As he feature size shrinks, the clock speeds increase. One of the reasons we saw ever increasing clock speeds. However as the feature size falls, the signal propagation speed falls even faster. There comes a time when the potential to increase clock speed can’t be met due to the falling signal speed. The signal speed (very roughly) is inversely proportional to the resistance, and the resistance increases as the square of the shrink factor. So if you halve the feature size, your signal propagation time may quadruple, and therefore the distance across your design the signal can propagate actually falls. Clearly there is a crossover point. A point where chips actually can’t clock faster, even if they shrink. And guess what? We crossed that point a couple of years ago. (This is all very rough, there is devil in the details.)

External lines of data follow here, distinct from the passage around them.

(** What the loop of [initializeGame] returns when it returns. *)
Lemma placeMines_Done (draws : list nat) : forall K placed (g g' : list Tile),
  placeMines K placed g draws = Done g' ->
  Z.of_nat (minesIn g) = placed -> placed <= K ->
  Z.of_nat (minesIn g') = K
  /\ tile_id <$> g' = tile_id <$> g
  /\ isRevealed <$> g' = isRevealed <$> g
  /\ (forall p, mineAt g' p = true -> mineAt g p = true \/ p ∈ draws).
Proof.
  induction draws as [|r rest IH]; intros K placed g g' Hrun Hcount Hle; simpl in Hrun.
  - destruct (Z.ltb_spec placed K); [discriminate|].
    injection Hrun as <-. repeat split; auto; lia.
  - destruct (Z.ltb_spec placed K) as [Hlt|Hge].
    + destruct (g !! r) as [t|] eqn:Hl; [|discriminate].
      destruct (isMine t) eqn:Hm.
      * destruct (IH _ _ _ _ Hrun Hcount Hle) as (H1 & H2 & H3 & H4).
        repeat split; auto.
        intros p Hp. destruct (H4 p Hp); [left|right]; auto.
        apply elem_of_cons; auto.
      * apply IH in Hrun as (H1 & H2 & H3 & H4).
        -- split; [exact H1|]. split; [|split].
           ++ rewrite H2. apply (fmap_insert_same tile_id _ _ t); auto.
           ++ rewrite H3. apply (fmap_insert_same isRevealed _ _ t); auto.
           ++ intros p Hp. destruct (H4 p Hp) as [Hin|Hin].
              ** destruct (decide (r = p)) as [->|Hne].
                 --- right. apply elem_of_cons; auto.
                 --- left. rewrite mineAt_insert_ne in Hin; auto.
              ** right. apply elem_of_cons; auto.
        -- rewrite (minesIn_markMine _ _ _ Hl Hm). lia.
        -- lia.
    + injection Hrun as <-. repeat split; auto; lia.
Qed.

Lemma filter_ne_absent (r : nat) (w : list nat) :
  r ∉ w -> filter (fun x => x <> r) w = w.
Proof.
  induction w as [|x w IH]; intros Hr; [reflexivity|].
  apply not_elem_of_cons in Hr as [Hne Hr].
  rewrite filter_cons. destruct (decide (x <> r)) as [_|Heq].
  - rewrite IH; auto.
  - exfalso. apply Heq. congruence.
Qed.

Lemma length_filter_ne (r : nat) (w : list nat) :
  NoDup w -> (length w <= S (length (filter (fun x => x <> r) w)))%nat.
Proof.
  induction 1 as [|x w Hx Hnd IH]; simpl; [lia|].
  rewrite filter_cons. destruct (decide (x <> r)) as [Hne|Heq]; simpl; [lia|].
  assert (x = r) as -> by (destruct (decide (x = r)); [auto|contradiction]).
  rewrite filter_ne_absent; auto.
Qed.

(** The loop returns as soon as the draws hold enough distinct positions
    that are not mines yet. *)
Lemma placeMines_returns (draws : list nat) : forall K placed (g : list Tile) (w : list nat),
  Forall (fun r => (r < length g)%nat) draws ->
  NoDup w -> (forall x, x ∈ w -> x ∈ draws) ->
  (forall x, x ∈ w -> mineAt g x = false) ->
  K - placed <= Z.of_nat (length w) ->
  exists g', placeMines K placed g draws = Done g'.
Proof.
  induction draws as [|r rest IH]; intros K placed g w Hrange Hnd Hsub Hfree Hlen; simpl.
  - destruct w as [|x w].
    + simpl in Hlen. destruct (Z.ltb_spec placed K); [lia|eauto].
    + exfalso. specialize (Hsub x). rewrite elem_of_cons, elem_of_nil in Hsub. tauto.
  - destruct (Z.ltb_spec placed K) as [Hlt|Hge]; [|eauto].
    apply Forall_cons in Hrange as [Hr Hrange].
    destruct (lookup_lt_is_Some_2 g r Hr) as [t Hl]. rewrite Hl.
    destruct (isMine t) eqn:Hm.
    + apply (IH K placed g w); auto.
      intros x Hx. specialize (Hsub x Hx). apply elem_of_cons in Hsub as [->|]; auto.
      specialize (Hfree r Hx). unfold mineAt in Hfree. rewrite Hl in Hfree. congruence.
    + apply (IH K (placed + 1) _ (filter (fun x => x <> r) w)).
      * rewrite length_insert. exact Hrange.
      * apply NoDup_filter; auto.
      * intros x Hx. apply list_elem_of_filter in Hx as [Hne Hx].
        specialize (Hsub x Hx). apply elem_of_cons in Hsub as [->|]; auto. contradiction.
      * intros x Hx. apply list_elem_of_filter in Hx as [Hne Hx].
        rewrite mineAt_insert_ne; auto.
      * pose proof (length_filter_ne r w Hnd). lia.
Qed.

End GameScreenFacts.

Section GameScreenInvariant.
Import GameScreen.

Lemma blankGrid_fresh : freshGrid blankGrid.
Proof. split; reflexivity. Qed.

Lemma enoughDraws_returns K draws :
  enoughDraws K draws -> exists g, placeMines K 0 blankGrid draws = Done g.
Proof.
  intros [Hrange Hlen].
  apply (placeMines_returns draws K 0 blankGrid (remove_dups draws)).
  - exact Hrange.
  - apply NoDup_remove_dups.
  - intros x Hx. apply elem_of_remove_dups. exact Hx.
  - intros x _.
    unfold mineAt, blankGrid. rewrite list_lookup_fmap.
    destruct (seq 0 TOTAL_TILES !! x); reflexivity.
  - lia.
Qed.

(** The grid [initializeGame] builds. *)
Lemma placeMines_blank K draws g :
  0 <= K -> placeMines K 0 blankGrid draws = Done g ->
  freshGrid g /\ Z.of_nat (minesIn g) = K
  /\ (forall p, mineAt g p = true -> p ∈ draws).
Proof.
  intros HK Hrun.
  destruct (placeMines_Done draws K 0 blankGrid g Hrun) as (H1 & H2 & H3 & H4);
    [reflexivity | lia |].
  repeat split; auto.
  intros p Hp. destruct (H4 p Hp) as [Hm|]; auto.
  unfold mineAt, blankGrid in Hm. rewrite list_lookup_fmap in Hm.
  destruct (seq 0 TOTAL_TILES !! p); discriminate.
Qed.

Lemma freshGrid_length g : freshGrid g -> length g = TOTAL_TILES.
Proof.
  intros [Hid _]. apply (f_equal length) in Hid.
  rewrite length_fmap, length_seq in Hid. exact Hid.
Qed.

Lemma advanceIndex_valid ps i :
  (advanceIndex ps i < length ps)%nat \/ advanceIndex ps i = 0%nat.
Proof.
  unfold advanceIndex. destruct (length ps) eqn:E; [right; reflexivity|left].
  apply Nat.mod_upper_bound. lia.
Qed.

Lemma advanceIndex_nonempty ps i :
  ps <> [] -> advanceIndex ps i = ((i + 1) mod length ps)%nat.
Proof.
  intros Hne. unfold advanceIndex. destruct ps; [contradiction|reflexivity].
Qed.

Lemma sync_Inv s s' :
  Inv s -> refOk s s' ->
  0 <= picksLeft s' <= 3 -> 1 <= mineCount s' <= 24 ->
  tile_id <$> grid s' = seq 0 TOTAL_TILES ->
  Z.of_nat (minesIn (grid s')) = mineCount s' ->
  ((currentPlayerIndex s' < length (players s'))%nat \/ currentPlayerIndex s' = 0%nat) ->
  Inv (syncPicksLeftRef s s').
Proof.
  intros HI Href Hp Hc Hids Hm Hidx. unfold syncPicksLeftRef.
  destruct (Z.eqb_spec (picksLeft s) (picksLeft s')) as [Heq|Hne].
  - constructor; auto. destruct Href as [|Href]; auto.
    rewrite Href, (inv_ref s HI). exact Heq.
  - constructor; simpl; auto.
Qed.

Lemma initializeGame_Done draws s s' :
  0 <= mineCount s -> initializeGame draws s = Done s' ->
  exists g, s' = startRound g s /\ freshGrid g
            /\ Z.of_nat (minesIn g) = mineCount s
            /\ (forall p, mineAt g p = true -> p ∈ draws).
Proof.
  intros HK. unfold initializeGame.
  destruct (placeMines (mineCount s) 0 blankGrid draws) as [g| |] eqn:Hrun;
    intros H; try discriminate.
  injection H as <-. exists g. split; [reflexivity|].
  apply placeMines_blank; auto.
Qed.

Lemma initializeGame_returns draws s :
  enoughDraws (mineCount s) draws -> exists s', initializeGame draws s = Done s'.
Proof.
  intros H. destruct (enoughDraws_returns _ _ H) as [g Hg].
  unfold initializeGame. rewrite Hg. eauto.
Qed.

End GameScreenInvariant.

Section GameScreenHandlers.
Import GameScreen.

Ltac phase_cases s :=
  unfold phase; destruct (grid s) as [|?t ?g];
  [ split; [discriminate | intros (Hph & _); contradiction]
  | destruct (isGameOver s), (truthy (slappedPlayer s)), (turnLockedRef s),
      (Z.leb_spec (picksLeftRef s) 0); simpl; split; intros Hph;
    try discriminate Hph ].

Lemma phase_AwaitingPick s :
  phase s = AwaitingPick <->
  grid s <> [] /\ isGameOver s = false /\ truthy (slappedPlayer s) = false
  /\ turnLockedRef s = false /\ 0 < picksLeftRef s.
Proof.
  phase_cases s;
    try (destruct Hph as (_ & ? & ? & ? & ?); (discriminate || lia || reflexivity));
    repeat split; (discriminate || reflexivity || lia).
Qed.

Lemma phase_RoundWon s :
  phase s = RoundWon <->
  grid s <> [] /\ isGameOver s = false /\ truthy (slappedPlayer s) = false
  /\ (turnLockedRef s = true \/ picksLeftRef s <= 0).
Proof.
  phase_cases s;
    try (destruct Hph as (_ & ? & ? & [?|?]); (discriminate || lia || reflexivity));
    repeat split; try (discriminate || reflexivity); auto.
Qed.

Lemma phase_Slapped s :
  phase s = Slapped <->
  grid s <> [] /\ (isGameOver s = true \/ truthy (slappedPlayer s) = true).
Proof.
  phase_cases s;
    try (destruct Hph as (_ & [?|?]); (discriminate || reflexivity));
    split; try discriminate; auto.
Qed.

(** The guard of [handleTilePress] turns the press into a no-op. *)
Lemma handleTilePress_blocked index s :
  isGameOver s = true \/ revealedAt (grid s) index = true
  \/ truthy (slappedPlayer s) = true \/ picksLeftRef s <= 0
  \/ turnLockedRef s = true \/ grid s !! index = None ->
  handleTilePress index s = s.
Proof.
  intros H. unfold handleTilePress.
  destruct (isGameOver s); [reflexivity|].
  destruct (revealedAt (grid s) index); [reflexivity|].
  destruct (truthy (slappedPlayer s)); [reflexivity|].
  destruct (Z.leb_spec (picksLeftRef s) 0); [reflexivity|].
  destruct (turnLockedRef s); [reflexivity|]. simpl.
  destruct H as [H|[H|[H|[H|[H|H]]]]]; try discriminate; try lia.
  rewrite H. reflexivity.
Qed.

Lemma handleTilePress_accepted index s tile :
  phase s = AwaitingPick ->
  grid s !! index = Some tile -> isRevealed tile = false ->
  handleTilePress index s =
    let s1 := setGrid (<[index := markRevealed tile]> (grid s)) s in
    if isMine tile then
      setIsGameOver true
        (setSlappedPlayer (players s !! currentPlayerIndex s)
          (setTurnLockedRef true s1))
    else if picksLeftRef s - 1 =? 0 then
      setPendingTimers (S (pendingTimers s))
        (setTurnLockedRef true
          (setPicksLeft 0 (setPicksLeftRef (picksLeftRef s - 1) s1)))
    else setPicksLeft (picksLeftRef s - 1) (setPicksLeftRef (picksLeftRef s - 1) s1).
Proof.
  intros Hph Hl Hrev. apply phase_AwaitingPick in Hph as (_ & Hgo & Hsl & Hlock & Href).
  unfold handleTilePress, revealedAt. rewrite Hl, Hrev, Hgo, Hsl, Hlock.
  destruct (Z.leb_spec (picksLeftRef s) 0); [lia|]. reflexivity.
Qed.

(** With the ref in step with the state, the [disabled] expression of a
    tile lets through exactly what the handler's own guard lets through. *)
Lemma pressTile_handler index s :
  picksLeftRef s = picksLeft s -> pressTile index s = handleTilePress index s.
Proof.
  intros Href. unfold pressTile.
  destruct (grid s !! index) as [t|] eqn:Hl.
  - unfold tileDisabled.
    destruct (isGameOver s) eqn:Hgo; simpl.
    { symmetry. apply handleTilePress_blocked. auto. }
    destruct (isRevealed t) eqn:Hrev; simpl.
    { symmetry. apply handleTilePress_blocked. right; left.
      unfold revealedAt. rewrite Hl. exact Hrev. }
    destruct (Z.eqb_spec (picksLeft s) 0) as [H0|]; [|reflexivity].
    symmetry. apply handleTilePress_blocked. do 3 right. left. lia.
  - symmetry. apply handleTilePress_blocked. do 5 right. exact Hl.
Qed.

Lemma syncPicksLeftRef_same s : syncPicksLeftRef s s = s.
Proof. unfold syncPicksLeftRef. rewrite Z.eqb_refl. reflexivity. Qed.

Lemma handleTilePress_Inv index s :
  Inv s -> Inv (syncPicksLeftRef s (handleTilePress index s)).
Proof.
  intros HI.
  assert (Hno : forall P, P -> handleTilePress index s = s ->
                Inv (syncPicksLeftRef s (handleTilePress index s))).
  { intros P _ ->. rewrite syncPicksLeftRef_same. exact HI. }
  destruct (phase s) eqn:Hph.
  - apply (Hno True I), handleTilePress_blocked.
    unfold phase in Hph. destruct (grid s) eqn:E; [rewrite lookup_nil; auto 10|].
    destruct (_ || _); [discriminate|]. destruct (_ || _); discriminate.
  - destruct (grid s !! index) as [tile|] eqn:Hl.
    2:{ rewrite handleTilePress_blocked, syncPicksLeftRef_same; auto 10. }
    destruct (isRevealed tile) eqn:Hrev.
    { rewrite handleTilePress_blocked, syncPicksLeftRef_same; auto.
      right; left. unfold revealedAt. rewrite Hl. exact Hrev. }
    rewrite (handleTilePress_accepted index s tile Hph Hl Hrev).
    apply phase_AwaitingPick in Hph as (_ & _ & _ & _ & Hpos).
    pose proof HI as HI0.
    destruct HI as [Hp Href Hc Hids Hm Hidx]. rewrite Href in *.
    assert (Hids' : tile_id <$> <[index := markRevealed tile]> (grid s)
                    = seq 0 TOTAL_TILES)
      by (rewrite <- Hids; apply (fmap_insert_same tile_id _ _ tile); auto).
    assert (Hm' : Z.of_nat (minesIn (<[index := markRevealed tile]> (grid s)))
                  = mineCount s)
      by (rewrite minesIn_markRevealed; auto).
    cbv zeta. destruct (isMine tile).
    + apply sync_Inv; unfold refOk; simpl; auto.
    + destruct (Z.eqb_spec (picksLeft s - 1) 0).
      * apply sync_Inv; unfold refOk; simpl; auto; lia.
      * apply sync_Inv; unfold refOk; simpl; auto; lia.
  - apply (Hno True I), handleTilePress_blocked.
    apply phase_RoundWon in Hph as (_ & _ & _ & [H|H]); auto 10.
  - apply (Hno True I), handleTilePress_blocked.
    apply phase_Slapped in Hph as (_ & [H|H]); auto 10.
Qed.

End GameScreenHandlers.

Section GameScreenReachable.
Import GameScreen.

Lemma freshGrid_ids g : freshGrid g -> tile_id <$> g = seq 0 TOTAL_TILES.
Proof. intros [H _]. exact H. Qed.

Lemma nextTurn_Inv s s0 :
  Inv s -> picksLeftRef s0 = picksLeftRef s ->
  mineCount s0 = mineCount s -> grid s0 = grid s -> players s0 = players s ->
  Inv (syncPicksLeftRef s (nextTurn s0)).
Proof.
  intros HI Href Hc Hg Hp.
  apply sync_Inv; unfold refOk; simpl; auto; try lia.
  - rewrite Hc. apply HI.
  - rewrite Hg. apply HI.
  - rewrite Hg, Hc. apply HI.
  - apply advanceIndex_valid.
Qed.

Lemma startRound_Inv s s0 g i :
  Inv s -> picksLeftRef s0 = picksLeftRef s -> 1 <= mineCount s0 <= 24 ->
  freshGrid g -> Z.of_nat (minesIn g) = mineCount s0 ->
  ((i < length (players s0))%nat \/ i = 0%nat) ->
  Inv (syncPicksLeftRef s (setCurrentPlayerIndex i (startRound g s0))).
Proof.
  intros HI Href Hc Hg Hm Hi.
  apply sync_Inv; unfold refOk; simpl; auto; try lia.
  apply freshGrid_ids. exact Hg.
Qed.

Lemma setCurrentPlayerIndex_same s : setCurrentPlayerIndex (currentPlayerIndex s) s = s.
Proof. destruct s; reflexivity. Qed.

So why keep shrinking? Well you get more on a chip. And you do still keep making speed gains. The individual processors are not much faster, and we are at the point where it is hard to throw more logic at a processor design to make it faster. One, we are running out of ideas, and two, the propagation time to cross all that extra logic slows the chip down, and so you don’t win. But coupling the processors to lots of fast cache on the chip works wonders, and ever more nearby cache is one of the current reasons we still see increasing performance out of modern processors. Plus keeping all the other logic nearby, bus controllers, memory controllers, and more processors. A parallel algorithm is often limited by the speed at which the parallel components can communicate (even it is to do nothing more than synchronise.) Going off chip to do this is very expensive. If your peer processors are on the same chip you are an order of magnitude better off. If you share cache, even more so.
The big limit to the physical size of a chip is the yield rate. This is something that has been a constant for decades, indeed even going back to the days of discrete transistors. As you increase the size of the chip the probability of including a defect grows very quickly. There comes a point where you simply never get a working chip. It isn’t just defects in the wafer, but the chance of a tiny imperfection in any part of the fabrication process. The actual sizes of chips sold has changed almost not at all over the last couple of decades. Essentially you get small, very cheap processors, used for embedded control and the like, a few millimetres across. You get consumer level processors that go into most people’s PCs and laptops, about 10mm across, and you get huge very expensive processors at the top end of the ecosystem, up to 2cm across. Costing a few dollars, a hundred or so dollars, a thousand dollars or more.
On the other hand, how big a chip could we make? Or do we make. Current mainstream fabrication is on 300mm diameter wafers. Could we make a chip, one per wafer? One thing we do do is make CCD sensors nearly that big. They are bespoke items, and it is hard to put a price on them. But for astronomers, and probably for some security applications, they are great. As a production item you could think of Kodak’s KAF-50100 CCD, which is is 49.1x36.8mm and delivers 50 megapixels.
Two decades ago the Sematech consortium started out, and one of its intial goals was wafer scale integration. So the idea isn’t new. But for the above, and many more reasons, the idea didn’t work out. Sematech still exits.